[[ Provided information, beginning ]]

(* ===== verification/Normalize.v ===== *)
(** * Normalize: payloads as rows with their times
    (packages/data_plane/ingestion/jquants/normalize.py)

    A row of a response becomes a row of a table: the columns of the table under whichever
    name the payload has them, the key, the payload itself, and the three times on which reads as of
    an instant rest.  The times come from the contract of the dataset and the caller, never from
    a column of the payload that has the name of one. *)

From S2P Require Import Prelude PyDate PyTime JstTime Json JsonText Utf8 SourceCapability RateLimit JQuantsClient DatasetContract DatasetIdentity.

Local Open Scope Z_scope.

Definition CLOSE_CHANGE_DATE : string := "2024-11-05".

(** [json.dumps(v, ensure_ascii=False)] with the default separators. *)
Fixpoint raw_dumps (j : json) : string :=
  match j with
  | JNull => "null"
  | JBool b => if b then "true" else "false"
  | JInt n => show_Z n
  | JFloat r => if r =s "nan" then "NaN" else if r =s "inf" then "Infinity" else if r =s "-inf" then "-Infinity" else r
  | JStr s => dumps_str_unicode s EmptyString
  | JList l => "[" +:+ String.concat ", " (map raw_dumps l) +:+ "]"
  | JDict d => "{" +:+ String.concat ", " (map (fun p => dumps_str_unicode p.1 EmptyString +:+ ": " +:+ raw_dumps p.2) d) +:+ "}"
  end.

(** [_pick] over names. *)
Definition pick_any (r : row) (names : list string) : json := default JNull (first_filled r names).

(** [_s] *)
Definition text_of (x : json) : option string :=
  match x with
  | JNull => None
  | _ => let s := strip (py_str x) in if s =s "" then None else Some s
  end.

Definition pick_str (r : row) (names : list string) : option string := text_of (pick_any r names).

Definition json_of_text (o : option string) : json := match o with Some s => JStr s | None => JNull end.

Definition pick_column (r : row) (names : list string) : json := json_of_text (pick_str r names).

(** [a or b] of an optional text and a text. *)
Definition or_text (o : option string) (s : string) : string :=
  match o with Some t => if t =s "" then s else t | None => s end.

(** [_close_event_time] *)
Definition close_event_time (date_str : string) : result string :=
  let d := str_take 10 date_str in
  let hhmmss := if String.leb CLOSE_CHANGE_DATE d then "15:30:00" else "15:00:00" in
  t ← parse_dt (d +:+ "T" +:+ hhmmss);
  Ok (to_iso t).

Definition bar_columns : list (string * list string) :=
  [("open", ["Open"; "O"]); ("high", ["High"; "H"]); ("low", ["Low"; "L"]); ("close", ["Close"; "C"]);
   ("volume", ["Volume"; "Vo"]); ("turnover_value", ["TurnoverValue"; "Va"]);
   ("market_cap", ["MarketCapitalization"; "MarketCap"; "MktCap"]);
   ("adjustment_open", ["AdjustmentOpen"; "AdjOpen"; "AdjO"]);
   ("adjustment_high", ["AdjustmentHigh"; "AdjHigh"; "AdjH"]);
   ("adjustment_low", ["AdjustmentLow"; "AdjLow"; "AdjL"]);
   ("adjustment_close", ["AdjustmentClose"; "AdjClose"; "AdjC"]);
   ("adjustment_volume", ["AdjustmentVolume"; "AdjVolume"; "AdjVo"])].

[[ Provided information, end ]]

Your task: Restate word for word every line from the one containing "Definition json_of_text (o" through the final line of the listing. Both end lines belong in the answer.

Answer space:
Definition json_of_text (o : option string) : json := match o with Some s => JStr s | None => JNull end.

Definition pick_column (r : row) (names : list string) : json := json_of_text (pick_str r names).

(** [a or b] of an optional text and a text. *)
Definition or_text (o : option string) (s : string) : string :=
  match o with Some t => if t =s "" then s else t | None => s end.

(** [_close_event_time] *)
Definition close_event_time (date_str : string) : result string :=
  let d := str_take 10 date_str in
  let hhmmss := if String.leb CLOSE_CHANGE_DATE d then "15:30:00" else "15:00:00" in
  t ← parse_dt (d +:+ "T" +:+ hhmmss);
  Ok (to_iso t).

Definition bar_columns : list (string * list string) :=
  [("open", ["Open"; "O"]); ("high", ["High"; "H"]); ("low", ["Low"; "L"]); ("close", ["Close"; "C"]);
   ("volume", ["Volume"; "Vo"]); ("turnover_value", ["TurnoverValue"; "Va"]);
   ("market_cap", ["MarketCapitalization"; "MarketCap"; "MktCap"]);
   ("adjustment_open", ["AdjustmentOpen"; "AdjOpen"; "AdjO"]);
   ("adjustment_high", ["AdjustmentHigh"; "AdjHigh"; "AdjH"]);
   ("adjustment_low", ["AdjustmentLow"; "AdjLow"; "AdjL"]);
   ("adjustment_close", ["AdjustmentClose"; "AdjClose"; "AdjC"]);
   ("adjustment_volume", ["AdjustmentVolume"; "AdjVolume"; "AdjVo"])].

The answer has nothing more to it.